In 1945 she became a student helper in the Flatford Mill Field Studies Centre set up by bird painter and former Fens doctor Eric Ennion on the Suffolk-Essex border. Lodging in Willy Lott's Cottage, overlooking a favourite scene of Constable, she learned the art of observation and of taking copious notes and sketches to keep an image fresh in the mind's eye.

On a trip to boost bittern-friendly reedbeds at Walberswick she met trainee farmer Godfrey Newcomb. After their marriage they lived on small Waveney Valley farms, first at Needham and then at Linstead Magna, where a fledgling painter would find everything she needed for her art.

But her first creative venture was in clay. She and Godfrey turned out decorative slipware harking back to medieval pots and popular with a new wave of craft shops.

Within a few years Godfrey was running the farm and pottery, as Mary finally found her vocation in painting while also raising daughters Hannah and Tessa (the latter now a noted artist in her own right).

She became a stalwart of the Norwich Twenty Group (where lucky buyers secured early pictures for £20), before daring to take a bag of work to London dealer Andras Kalman.

The Hungarian refugee who had championed L.S. Lowry in his first gallery in Manchester was a brilliant choice, but Mary turned tail when finding his Knightsbridge premises crowded. Her second attempt launched what was to prove a model relationship between artist and dealer.

With a dozen solo exhibitions at Crane Kalman from 1970 until a typical sell-out show last autumn, and further displays across Europe and in America, the Newcomb name was firmly on the map. There were purchases by numerous public galleries including the Tate and Norwich Castle Museum.

Her art lay in the rhythms of nature and the rituals of country life - in wild things, in her guinea fowl and sheep, in village fetes and agricultural shows, in incidents glimpsed as she travelled on the bus or train.
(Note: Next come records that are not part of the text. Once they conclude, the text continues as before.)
(** Parsing with terminals and sequences of terminals never reads outside
    the source: on a valid context every node has an outcome, as soon as
    the nodes of other classes inside it have one. *)
Lemma invoke_defined (node : ParserNode) :
  for_others defined_on_valid node -> defined_on_valid (invoke node).
Proof.
  induction node as [v | children IH | p] using ParserNode_nested_ind.
  - intros _. apply terminal_call_defined.
  - intros Hall. apply for_others_sequence in Hall.
    simpl. apply sequence_call_defined.
    apply Forall_map.
    induction IH as [|child rest Hchild _ IHrest].
    + constructor.
    + inversion Hall; subst. constructor.
      * apply Hchild; assumption.
      * apply IHrest; assumption.
  - intros H; exact H.
Qed.

(** C1. Rollback on failure.  For every parser expression built from
    terminal parsers, sequence parsers and nodes of other classes that obey
    the contract, and for every parse context: if the parse call returns
    false, the source position and the number of recorded matches are
    those of the context before the call. *)
Theorem rollback_on_failure (node : ParserNode) (pc pc' : ParseContext) :
  others_obey node ->
  invoke node pc = Some (false, pc') ->
  sourcePosition pc' = sourcePosition pc /\
  length (matches pc') = length (matches pc).
Proof.
  intros Hobey Hcall.
  destruct (invoke_obeys_contract node Hobey) as [Hroll _].
  apply state_inj. apply Hroll. exact Hcall.
Qed.

(** *** [operator >>] *)

Lemma seq_contributed (node1 node2 : ParserNode) :
  node1 >> node2 = SequenceNode (contributed node1 ++ contributed node2).
Proof. destruct node1, node2; reflexivity. Qed.

Lemma contributed_not_sequence (node : ParserNode) :
  is_sequence node = false -> contributed node = [node].
Proof. destruct node; simpl; intros H; [reflexivity | discriminate | reflexivity]. Qed.

(** C4, as the code has it.  [(a >> b) >> c] and [a >> (b >> c)] construct
    the same sequence parser: its children are what [a], [b] and [c]
    contribute, in this order, where an operand that is itself a sequence
    parser contributes its children and any other operand contributes
    itself.  When none of [a], [b], [c] is a sequence parser the children
    are exactly [a], [b], [c].  The two parsers have the same outcome on
    every parse context. *)
Theorem seq_flattens (a b c : ParserNode) :
  (a >> b) >> c =
    SequenceNode (contributed a ++ contributed b ++ contributed c) /\
  a >> (b >> c) =
    SequenceNode (contributed a ++ contributed b ++ contributed c) /\
  (is_sequence a = false -> is_sequence b = false -> is_sequence c = false ->
   (a >> b) >> c = SequenceNode [a; b; c] /\
   a >> (b >> c) = SequenceNode [a; b; c]) /\
  (forall pc, invoke ((a >> b) >> c) pc = invoke (a >> (b >> c)) pc).
Proof.
  assert (Hl : (a >> b) >> c =
               SequenceNode (contributed a ++ contributed b ++ contributed c)).
  { rewrite (seq_contributed a b), seq_contributed. simpl.
    rewrite app_assoc. reflexivity. }
  assert (Hr : a >> (b >> c) =
               SequenceNode (contributed a ++ contributed b ++ contributed c)).
  { rewrite (seq_contributed b c), seq_contributed. reflexivity. }
  split; [exact Hl|]. split; [exact Hr|]. split.
  - intros Ha Hb Hc. rewrite Hl, Hr.
    rewrite !contributed_not_sequence by assumption. split; reflexivity.
  - intros pc. rewrite Hl, Hr. reflexivity.
Qed.

(** Splicing the children of a left operand into the sequence does not
    change what is parsed. *)
Lemma invoke_spliced_left (children : list ParserNode) (node : ParserNode)
    (pc : ParseContext) :
  invoke (SequenceNode (children ++ [node])) pc =
  invoke (SequenceNode [SequenceNode children; node]) pc.
Proof.
  simpl. rewrite map_app. simpl.
  rewrite !call_unfold, parse_rest_app. simpl. rewrite call_unfold.
  destruct (SequenceParser.parse_rest (map invoke children) pc)
    as [[[|] pc1]|]; simpl.
  - destruct (invoke node pc1) as [[[|] pc2]|]; reflexivity.
  - rewrite setState_idempotent. reflexivity.
  - reflexivity.
Qed.

(** Nor does splicing the children of a right operand after a terminal. *)
Lemma invoke_spliced_right (ch : TerminalValueType)
    (children : list ParserNode) (pc : ParseContext) :
  invoke (SequenceNode ([TerminalNode ch] ++ children)) pc =
  invoke (SequenceNode [TerminalNode ch; SequenceNode children]) pc.
Proof.
  simpl. rewrite !call_unfold. simpl.
  destruct (TerminalParser.call ch pc) as [[[|] pc1]|] eqn:Ht;
    try reflexivity.
  destruct (terminal_call_cases _ _ Ht) as [[_ ->] | [? _]];
    [|discriminate].
  rewrite call_unfold.
  destruct (SequenceParser.parse_rest (map invoke children)
              (incrementSourcePosition pc)) as [[[|] pc2]|]; simpl;
    try reflexivity.
  rewrite setState_absorbs; [reflexivity | simpl; apply Nat.le_refl].
Qed.

(** C7. The sugar for a character operand is explicit composition:
    [node >> ch] is [node >> terminal(ch)] and [ch >> node] is
    [terminal(ch) >> node], and on every parse context they have the
    outcome of the two-children sequences [sequence(node, terminal(ch))]
    and [sequence(terminal(ch), node)]. *)
Theorem char_sugar_is_sequence (node : ParserNode) (ch : TerminalValueType)
    (pc : ParseContext) :
  seq_node_char node ch = node >> terminal ch /\
  seq_char_node ch node = terminal ch >> node /\
  invoke (seq_node_char node ch) pc = invoke (sequence node (terminal ch)) pc /\
  invoke (seq_char_node ch node) pc = invoke (sequence (terminal ch) node) pc.
Proof.
  split; [reflexivity|]. split; [reflexivity|]. split.
  - destruct node as [v | children | p]; try reflexivity.
    apply invoke_spliced_left.
  - destruct node as [v | children | p]; try reflexivity.
    apply invoke_spliced_right.
Qed.

End NodeFacts.

(** ** The GROW phase terminates *)

Section GrowFacts.
Context {PT : ParseTypes}.
Variable reevaluate : LRFrame -> option (nat * list Match).

(** The input is finite: an end position is a position of the input. *)
Variable input_length : nat.
Hypothesis within_input :
  forall f new_end new_matches,
    reevaluate f = Some (new_end, new_matches) -> new_end <= input_length.

Lemma last_cons_default {A : Type} (l : list A) :
  forall x d : A, last (x :: l) d = last l x.
Proof.
  induction l as [|y l IH]; intros x d.
  - reflexivity.
  - change (last (x :: y :: l) d) with (last (y :: l) d).
    rewrite (IH y d), (IH y x). reflexivity.
Qed.

Lemma last_in_cons {A : Type} (l : list A) :
  forall d : A, In (last l d) (d :: l).
Proof.
  induction l as [|y l IH]; intros d.
  - left; reflexivity.
  - rewrite last_cons_default. right. apply IH.
Qed.

(** A run of the loop, by induction on the room left between [best_end]
    and the end of the input. *)
Lemma iterations_run (room : nat) :
  forall f, input_length - best_end f <= room ->
  exists installed,
    (forall fuel, room < fuel ->
       Rule.iterations reevaluate fuel f = Some installed) /\
    Rule.chain reevaluate f installed /\
    Rule.stops_at reevaluate (last installed f) /\
    StronglySorted lt (map best_end (f :: installed)) /\
    Forall (fun g => best_end g <= input_length) installed /\
    length installed <= room.
Proof.
  induction room as [|room IH]; intros f Hroom.
  - exists []. split; [|split; [|split; [|split; [|split]]]].
    + intros [|fuel] Hfuel; [lia|]. simpl.
      destruct (reevaluate f) as [[e ms]|] eqn:He; [|reflexivity].
      apply within_input in He.
      replace (best_end f <? e) with false; [reflexivity|].
      symmetry; apply Nat.ltb_ge; lia.
    + exact I.
    + simpl. unfold Rule.stops_at.
      destruct (reevaluate f) as [[e ms]|] eqn:He; [|exact I].
      apply within_input in He. lia.
    + simpl. repeat constructor.
    + constructor.
    + apply Nat.le_refl.
  - destruct (reevaluate f) as [[e ms]|] eqn:He.
    + destruct (best_end f <? e) eqn:Hlt.
      * apply Nat.ltb_lt in Hlt. pose proof (within_input He) as Hin.
        destruct (IH (Rule.update f e ms)) as
          (later & Hfuel & Hchain & Hstop & Hsorted & Hbound & Hlen).
        { simpl. lia. }
        exists (Rule.update f e ms :: later).
        split; [|split; [|split; [|split; [|split]]]].
        -- intros [|fuel] Hf; [lia|]. simpl. rewrite He.
           apply Nat.ltb_lt in Hlt. rewrite Hlt.
           rewrite Hfuel by lia. reflexivity.
        -- simpl. split; [|exact Hchain].
           exists e, ms. auto.
        -- rewrite last_cons_default. exact Hstop.
        -- change (map best_end (f :: Rule.update f e ms :: later))
             with (best_end f :: map best_end (Rule.update f e ms :: later)).
           constructor; [exact Hsorted|].
           constructor; [exact Hlt|].
           apply StronglySorted_inv in Hsorted. destruct Hsorted as [_ Hall].
           simpl in Hall. eapply Forall_impl; [|exact Hall].
           intros x Hx. lia.
        -- constructor; [exact Hin | exact Hbound].
        -- simpl. lia.
      * apply Nat.ltb_ge in Hlt. exists [].
        split; [|split; [|split; [|split; [|split]]]].
        -- intros [|fuel] Hf; [lia|]. simpl. rewrite He.
           replace (best_end f <? e) with false; [reflexivity|].
           symmetry; apply Nat.ltb_ge; exact Hlt.
        -- exact I.
        -- simpl. unfold Rule.stops_at. rewrite He. exact Hlt.
        -- simpl. repeat constructor.
        -- constructor.
        -- apply Nat.le_0_l.
    + exists []. split; [|split; [|split; [|split; [|split]]]].
      * intros [|fuel] Hf; [lia|]. simpl. rewrite He. reflexivity.
      * exact I.
      * simpl. unfold Rule.stops_at. rewrite He. exact I.
      * simpl. repeat constructor.
      * constructor.
      * apply Nat.le_0_l.
Qed.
Her canvas ranged from insects to the infinity of night skies.

Perspective and proportion could run amok in her work - walkers or cyclists were dwarfed by bunches of allotment flowers. But she revealed how everything can connect within the harmony of the universe.

Pictures such as Ewes Watching Shooting Stars and Some Bees do not Die but Remain on their Backs Confused demonstrated an overwhelming sense of awe about the strange nature of existence.

Her successive studios - latterly at Newton Flotman near Norwich, and finally at Peasenhall near Saxmundham - contained jumbled notes and drawings and souvenirs from rural journeys from Orkney to the south of France.

Several pictures on the go at any one time were first streaked with vibrant combinations of abstract colour, then propped against the wall, then turned into new positions until they suggested the background to a remembered scene.

Towards the end her paintings became sparer, lighter, larger and more abstract - works holding their place on the walls of major museums. But every picture referred back to observable reality as she saw it.

Mary Newcomb found in East Anglian author Ronald Blythe an especially kindred spirit. His words and her pictures memorably combined in the book of essays Talking to the Neighbours, now reissued by Norwich-based Canterbury Press.